アフガニスタン横断鉄道のFS実施に関する協定、3カ国が締結
(ウズベキスタン、アフガニスタン、パキスタン)
タシケント発
2025年07月29日
アフガニスタンの首都カブールで7月17日に開催されたウズベキスタン、パキスタン、アフガニスタンの外相会談で、ウズベキスタンからアフガニスタン領土を経由し、パキスタンに至るアフガニスタン横断鉄道プロジェクトの実現可能性調査(FS)に関する政府間枠組み協定が各国運輸当局間で署名された。ウズベキスタン、アフガニスタン、パキスタンはこれまでも、鉄道建設に向けた協議を重ねてきていた(2025年3月21日記事参照)。同協定は、ユーラシアのハブとしての鉄道建設と関係国の発展促進のために調査を実施するものだ。ただし、鉄道の開業予定年は明らかになっておらず、建設資金のめどは立っていないとみられる。
ウズベキスタン鉄道の発表(7月18日)によると、今回の計画で予定されているルートは、テルメズ(ウズベキスタン)~ナイババド(アフガニスタン)~マイダンシャフル(同)~ロガル(同)~ハルラチ(同、パキスタンの国境付近)。鉄道の全長は647キロとなる。ウズベキスタン運輸省の予測では、鉄道開通後、パキスタンのカラチ港からウズベキスタンまでの貨物輸送期間は現在のトラック輸送で必要な35日から、約3~5日に短縮される(「Gazeta.uz」7月21日)。鉄道の運用開始後、第1段階では年間300万トンの貨物輸送が予定されており、2035~2040年までに輸送量を1500万~2000万トンまで拡大する見込み。

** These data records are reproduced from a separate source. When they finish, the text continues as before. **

(** ** C10: one state change per token and firing *)

(** C10: [_fire_event] rewrites every token once, by [fire_token]; the
    state of a token stays or takes one step of the life cycle, and an
    INACTIVE token whose activation trigger is the fired event ends the
    firing ACTIVE, whatever its finish expression. *)
Theorem fire_event_changes_state_at_most_once (w : World) (st : Engine) (ev : Event)
    (i : nat) (t : DeonticTokenInstance) :
  tokens st !! i = Some t ->
  length (tokens (_fire_event w st ev)) = length (tokens st) /\
  exists t',
    tokens (_fire_event w st ev) !! i = Some t' /\
    t' = (fire_token ev t).1 /\
    state_advances (state t) (state t') /\
    (state t = INACTIVE -> activation_trigger (token_template t) = Some ev ->
     state t' = ACTIVE).
Proof.
  intros Hi.
  pose proof (_fire_event_effect w st ev) as (_ & _ & _ & _ & Ht).
  rewrite Ht. split; [apply length_map|].
  exists (fire_token ev t).1. rewrite list_lookup_fmap, Hi.
  split; [reflexivity|]. split; [reflexivity|].
  split; [apply fire_token_state|].
  intros Hs Htr. unfold fire_token. rewrite Hs, Htr.
  rewrite !bool_decide_eq_true_2 by reflexivity. reflexivity.
Qed.

(** The [receipt] token is activated by [itemReturned], the event that
    also satisfies its finish expression: it ends the firing ACTIVE. *)
Lemma fire_event_changes_state_at_most_once_witness :
  evaluate (EE None [OpEvent Library.itemReturned]) [Library.itemReturned] = true /\
  exists t',
    tokens (_fire_event Library.world Library.pending_receipt Library.itemReturned)
      !! 0%nat = Some t' /\
    state t' = ACTIVE.
Proof.
  split; [vm_compute; reflexivity|].
  destruct (fire_event_changes_state_at_most_once Library.world
              Library.pending_receipt Library.itemReturned 0
              (mkDeonticTokenInstance Library.receipt Library.Alice "token-0000aa"
                                      INACTIVE []))
    as (_ & t' & Hi & _ & _ & Hact); [reflexivity|].
  exists t'. split; [exact Hi|]. apply Hact; reflexivity.
Defined.

(** ** C6: guard closure *)

Lemma Guard_evaluate_caught w g ctx :
  py_eval w (raw g) ctx = inr false \/
  (exists e, py_eval w (raw g) ctx = inl e /\ is_Exception e = true) ->
  Guard_evaluate w g ctx = inr false.
Proof.
  unfold Guard_evaluate. intros [->|(e & -> & ->)]; reflexivity.
Qed.

Lemma Guard_evaluate_uncaught w g ctx e :
  py_eval w (raw g) ctx = inl e -> is_Exception e = false ->
  Guard_evaluate w g ctx = inl e.
Proof. unfold Guard_evaluate. intros -> ->. reflexivity. Qed.

Lemma Guard_evaluate_true w g ctx :
  Guard_evaluate w g ctx = inr true -> py_eval w (raw g) ctx = inr true.
Proof.
  unfold Guard_evaluate. destruct (py_eval w (raw g) ctx) as [e|b].
  - destruct (is_Exception e); discriminate.
  - congruence.
Qed.

Lemma set_history_same st : set_history st (history st) = st.
Proof. destruct st. reflexivity. Qed.

(** C6, as the specification states it, fails for a guard that raises
    an exception outside [Exception]: the guard of [requestExit] calls
    [sys.exit], [Guard.evaluate] does not catch the [SystemExit], and it
    leaves [perform_action], which has written no [ACTION_PROHIBITED]
    entry; the false guard of [requestRenewal] is answered with one. *)
Lemma uncaught_guard_exception_is_not_treated_as_false :
  let raising := perform_action Library.world Library.borrowed "Alice" "requestExit" [] in
  let false_guard :=
    perform_action Library.world Library.borrowed "Alice" "requestRenewal" [] in
  guard Library.requestExit = Some (mkGuard "__import__('sys').exit()") /\
  Guard_evaluate Library.world (mkGuard "__import__('sys').exit()")
    (guard_context Library.borrowed Library.Alice []) = inl SystemExit /\
  raising = Raised SystemExit Library.borrowed /\
  returns false_guard = true /\
  map event_type (history (outcome_state false_guard)) =
    map event_type (history Library.borrowed) ++ ["ACTION_PROHIBITED"%string].
Proof.
  cbv zeta. split; [reflexivity|]. split; [reflexivity|].
  split; [vm_compute; reflexivity|]. split; vm_compute; reflexivity.
Qed.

ウズベキスタン運輸省のジャスルベク・チョリエフ次官は21日の国営放送で、この鉄道が開通すれば、ウズベキスタンの貨物がアフガニスタンを経由し、パキスタンのカラチ港から世界へ最短ルートでアクセスできると述べ、国際的なサプライチェーンへの参入に期待を寄せた。他方、プロジェクトの建設資金調達の見通しは立っていないとみられる。チョリエフ次官は資金調達方法について、プロジェクトのFSが完了した後に決定されると述べた(7月21日)。

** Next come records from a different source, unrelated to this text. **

(** The manager that a call of [renew_assignments] returned. *)
Definition manager_renewed (r : result SpectrumManager.t) (otherwise : SpectrumManager.t)
    : SpectrumManager.t :=
  match r with
  | Ok m => m
  | Raise _ => otherwise
  end.

Lemma reachable_manager_after (environment : Environment.t)
    (arch_policy : ArchitecturePolicy.t) (set_order : list Z -> list Z)
    (requests : list SpectrumRequest.t) (current_tick : Z) (m : SpectrumManager.t) (g : rng) :
  reachable environment arch_policy set_order m ->
  reachable environment arch_policy set_order
    (manager_after
       (process_arrivals environment arch_policy set_order requests current_tick m g) m).
Proof.
  intros Hm. destruct (process_arrivals _ _ _ _ _ _ _) as [[[m' r'] g']|e] eqn:E; cbn.
  - eapply reachable_arrivals; eauto.
  - exact Hm.
Qed.

Lemma reachable_manager_renewed (environment : Environment.t)
    (arch_policy : ArchitecturePolicy.t) (set_order : list Z -> list Z)
    (current_tick : Z) (m : SpectrumManager.t) :
  reachable environment arch_policy set_order m ->
  reachable environment arch_policy set_order
    (manager_renewed (renew_assignments environment arch_policy current_tick m) m).
Proof.
  intros Hm. destruct (renew_assignments _ _ _ _) as [m'|e] eqn:E; cbn.
  - eapply reachable_renew; eauto.
  - exact Hm.
Qed.

Definition insertion_order (l : list Z) : list Z := l.

Definition new_manager : SpectrumManager.t := SpectrumManager.init MetricsCollector.init.

(** Decentralized coordination without mitigation: node 0 does not see
    the lease of node 3, which is not its neighbour, so two requests for the
    whole band are both granted; the renewal at tick 1440 reviews both,
    finds each in conflict with the other and revokes both. *)
Definition blind_spot_policy : ArchitecturePolicy.t :=
  ArchitecturePolicy.mk "Decentralized" "Semi-Dynamic" "Freq Slicing" "No Mitigation"
    "Device Based" "No Cost" "Active" "Co-Primary".

Definition blind_spot_granted : SpectrumManager.t :=
  manager_after
    (process_arrivals grid1 blind_spot_policy insertion_order
       [SpectrumRequest.init 0 0 3 600 "5G"; SpectrumRequest.init 1 0 0 600 "5G"] 0
       new_manager [])
    new_manager.

Definition blind_spot_renewed : SpectrumManager.t :=
  manager_renewed (renew_assignments grid1 blind_spot_policy 1440 blind_spot_granted)
    blind_spot_granted.

Lemma blind_spot_renewed_reachable :
  reachable grid1 blind_spot_policy insertion_order blind_spot_renewed.
Proof.
  apply reachable_manager_renewed, reachable_manager_after, reachable_init.
Qed.

Lemma denied_never_exceeds_total_witness :
  reachable grid1 blind_spot_policy insertion_order blind_spot_renewed
  /\ MetricsCollector.requests_total (metrics blind_spot_granted) = 2
  /\ MetricsCollector.requests_denied (metrics blind_spot_granted) = 0
  /\ length (active blind_spot_granted) = 2%nat
  /\ MetricsCollector.requests_total (metrics blind_spot_renewed) = 2
  /\ MetricsCollector.requests_denied (metrics blind_spot_renewed) = 2
  /\ active blind_spot_renewed = []
  /\ MetricsCollector.requests_denied (metrics blind_spot_renewed)
     <= MetricsCollector.requests_total (metrics blind_spot_renewed)
  /\ (MetricsCollector.blocking_prob (metrics blind_spot_renewed) <= 1)%Q.
Proof.
  split; [exact blind_spot_renewed_reachable|].
  split; [vm_compute; reflexivity|]. split; [vm_compute; reflexivity|].
  split; [vm_compute; reflexivity|]. split; [vm_compute; reflexivity|].
  split; [vm_compute; reflexivity|]. split; [vm_compute; reflexivity|].
  destruct (denied_never_exceeds_total grid1 blind_spot_policy insertion_order
              blind_spot_renewed blind_spot_renewed_reachable) as (H1 & _ & _ & H2 & _).
  split; [exact H1 | exact H2].
Defined.

(** The policy and the requests of tests/test_exclusive_partition.py:
    one whole partition for each device class. *)
Definition exclusive_policy : ArchitecturePolicy.t :=
  ArchitecturePolicy.mk "Centralized" "Manual" "Large Blocks" "No Mitigation"
    "Database Only" "No Cost" "Active" "Exclusive".

Definition exclusive_granted : SpectrumManager.t :=
  manager_after
    (process_arrivals grid1 exclusive_policy insertion_order
       [SpectrumRequest.init 0 0 0 200 "5G"; SpectrumRequest.init 1 0 0 200 "IoT";
        SpectrumRequest.init 2 0 0 200 "Federal"] 0 new_manager [])
    new_manager.

Lemma exclusive_grants_within_partitions_witness :
  priority_mode exclusive_policy = "Exclusive"
  /\ is_feasible exclusive_policy = true
  /\ map (fun l => (Assignment.device_type (objects exclusive_granted l),
                    Assignment.freq_start (objects exclusive_granted l),
                    Assignment.freq_end (objects exclusive_granted l)))
         (active exclusive_granted)
     = [("5G", 37000, 37200); ("IoT", 37200, 37400); ("Federal", 37400, 37600)]
  /\ Forall (fun l => exists lo hi : Z,
               band_partitions exclusive_policy
                 !! Assignment.device_type (objects exclusive_granted l) = Some (lo, hi)
               /\ lo <= Assignment.freq_start (objects exclusive_granted l)
               /\ Assignment.freq_end (objects exclusive_granted l) <= hi)
            (active exclusive_granted).
Proof.
  split; [reflexivity|]. split; [reflexivity|]. split; [vm_compute; reflexivity|].
  destruct (exclusive_grants_within_partitions grid1 exclusive_policy insertion_order
              eq_refl) as (_ & _ & _ & H & _).
  apply H. apply reachable_manager_after, reachable_init.
Defined.

(** The store of C9 with the candidate of the 5G request of node 0 for the
    whole band allocated as object 2. *)
Definition hierarchical_policy : ArchitecturePolicy.t :=
  policy_with "No Mitigation" "Hierarchical" "Dynamic" "Freq Slicing".

Definition candidate_store : SpectrumManager.t :=
  (alloc (lease 2 0 37000 37600 "5G" 1) hierarchical_incumbents).2.

Lemma candidate_store_wf : store_wf candidate_store.
Proof.
  split; cbn.
  - apply (bool_decide_unpack _). reflexivity.
  - repeat constructor; lia.
Qed.

(** Centralized coordination with Power Control and daily renewal: the
    request of node 3 at tick 0 and the request of the opposite node 0 at
    tick 560, both for the whole band, are granted; the second grant
    multiplies the quality of the first lease by 0.7. *)
Definition sharing_policy : ArchitecturePolicy.t :=
  policy_with "Power Control" "Co-Primary" "Semi-Dynamic" "Freq Slicing".

Definition sharing_first : SpectrumManager.t :=
  manager_after
    (process_arrivals grid1 sharing_policy insertion_order
       [SpectrumRequest.init 0 0 3 600 "5G"] 0 new_manager [])
    new_manager.

Definition sharing_granted : SpectrumManager.t :=
  manager_after
    (process_arrivals grid1 sharing_policy insertion_order
       [SpectrumRequest.init 1 560 0 600 "5G"] 560 sharing_first [])
    sharing_first.

Lemma sharing_granted_reachable :
  reachable grid1 sharing_policy insertion_order sharing_granted.
Proof. apply reachable_manager_after, reachable_manager_after, reachable_init. Qed.


(** ** Consistency of the per-square index

    In every state of a run the index lists each stored assignment once,
    at the squares that its node covers and nowhere else, and it lists
    nothing that is not stored: a removal leaves no dangling entry. *)

Section IndexInvariant.
Variable environment : Environment.t.
Variable arch_policy : ArchitecturePolicy.t.
Variable set_order : list Z -> list Z.
(** [covered_squares] is a set: [Node.__init__] builds it with [set(...)]. *)
Hypothesis covered_NoDup :
  Forall (fun node => List.NoDup (Node.covered_squares node)) (Environment.nodes environment).

Definition index_ok (m : SpectrumManager.t) : Prop :=
  forall square : Z,
    List.NoDup (square_to_assignments m square)
    /\ forall l, In l (square_to_assignments m square) ->
         In l (active m)
         /\ exists node,
              py_index (Environment.nodes environment) (Assignment.node_id (objects m l))
              = Ok node
              /\ In square (Node.covered_squares node).

Lemma index_ok_sound (m : SpectrumManager.t) : index_ok m -> index_sound m.
Proof. intros H square l Hl. apply (H square). exact Hl. Qed.

Lemma py_index_In {A : Type} (l : list A) (i : Z) (x : A) : py_index l i = Ok x -> In x l.
Proof.
  unfold py_index. destruct (_ && _); [|discriminate].
  destruct (l !! _) eqn:E; [|discriminate]. intros [= <-].
  apply list_elem_of_In. eapply list_elem_of_lookup_2. exact E.
Qed.

Lemma sublist_NoDup_list (l1 l2 : list loc) :
  l1 `sublist_of` l2 -> List.NoDup l2 -> List.NoDup l1.
Proof.
  intros Hs Hn. apply NoDup_ListNoDup. eapply sublist_NoDup; [|exact Hs].
  apply NoDup_ListNoDup. exact Hn.
Qed.

Lemma sublist_In (l1 l2 : list loc) (x : loc) : l1 `sublist_of` l2 -> In x l1 -> In x l2.
Proof.
  intros Hs Hx. apply list_elem_of_In. eapply elem_of_sublist; [|exact Hs].
  apply list_elem_of_In. exact Hx.
Qed.

(** The loop of [_remove_assignment] over the squares of the node purges
    the assignment from each of them and keeps everything else. *)
Lemma remove_fold_purges (h : heap) (a : loc) (covered : list Z) (idx : Z -> list loc) :
  (forall s, List.NoDup (idx s)) ->
  (forall s y, In y (idx s) -> py_eq h y a = true -> y = a) ->
  let idx' := fold_left (fun idx square =>
                           if py_in h a (idx square)
                           then index_set idx square (py_remove h a (idx square))
                           else idx)
                        covered idx in
  (forall s, In s covered -> ~ In a (idx' s))
  /\ (forall s y, y <> a -> In y (idx s) -> In y (idx' s)).
Proof.
  revert idx. induction covered as [|c covered IH]; intros idx Hnd Htwin; simpl.
  { split; [intros s [] | auto]. }
  set (idx1 := if py_in h a (idx c) then index_set idx c (py_remove h a (idx c)) else idx).
  assert (Hsub : forall s, idx1 s `sublist_of` idx s).
  { intros s. unfold idx1. destruct (py_in h a (idx c)); [|reflexivity].
    unfold index_set. destruct (s =? c) eqn:E; [|reflexivity].
    apply Z.eqb_eq in E. subst. apply py_remove_sublist. }
  assert (Hnd1 : forall s, List.NoDup (idx1 s)) by (intros s; eapply sublist_NoDup_list; eauto).
  assert (Htwin1 : forall s y, In y (idx1 s) -> py_eq h y a = true -> y = a).
  { intros s y Hy. apply (Htwin s). eapply sublist_In; eauto. }
  assert (Hc : ~ In a (idx1 c)).
  { unfold idx1. destruct (py_in h a (idx c)) eqn:Hin.
    - unfold index_set. rewrite Z.eqb_refl.
      destruct (in_dec Nat.eq_dec a (idx c)) as [Ha|Ha].
      + apply (py_remove_present h a (idx c)); auto. apply (Htwin c).
      + intros Hc. apply Ha. eapply sublist_In; [apply py_remove_sublist | exact Hc].
    - intros Ha. unfold py_in in Hin.
      assert (existsb (fun y => py_eq h y a) (idx c) = true); [|congruence].
      apply List.existsb_exists. exists a. split; [exact Ha | apply py_eq_refl]. }
  assert (Hkeep1 : forall s y, y <> a -> In y (idx s) -> In y (idx1 s)).
  { intros s y Hne Hy. unfold idx1. destruct (py_in h a (idx c)) eqn:Hin; [|exact Hy].
    unfold index_set. destruct (s =? c) eqn:E; [|exact Hy].
    apply Z.eqb_eq in E. subst s.
    destruct (in_dec Nat.eq_dec a (idx c)) as [Ha|Ha].
    - apply (py_remove_present h a (idx c)); auto. apply (Htwin c).
    - exfalso. unfold py_in in Hin. apply List.existsb_exists in Hin.
      destruct Hin as (z & Hz & Hza). apply (Htwin c) in Hza; [|exact Hz]. subst z. auto. }
  destruct (IH idx1 Hnd1 Htwin1) as [IH1 IH2]. split.
  - intros s [<-|Hs]; [|apply IH1; exact Hs].
    intros Ha. apply Hc. eapply sublist_In; [apply remove_fold_sublist | exact Ha].
  - intros s y Hne Hy. apply IH2; auto.
Qed.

アフガニスタンを経由する鉄道を巡っては、各国が関心を示している。ロシアは推進中の南北国際輸送路に組み込むことに興味を示しており、アフガニスタン政府と交渉を続けている(「独立新聞」7月6日)。カザフスタンも横断鉄道の建設に関心を示している(2025年7月16日記事参照)。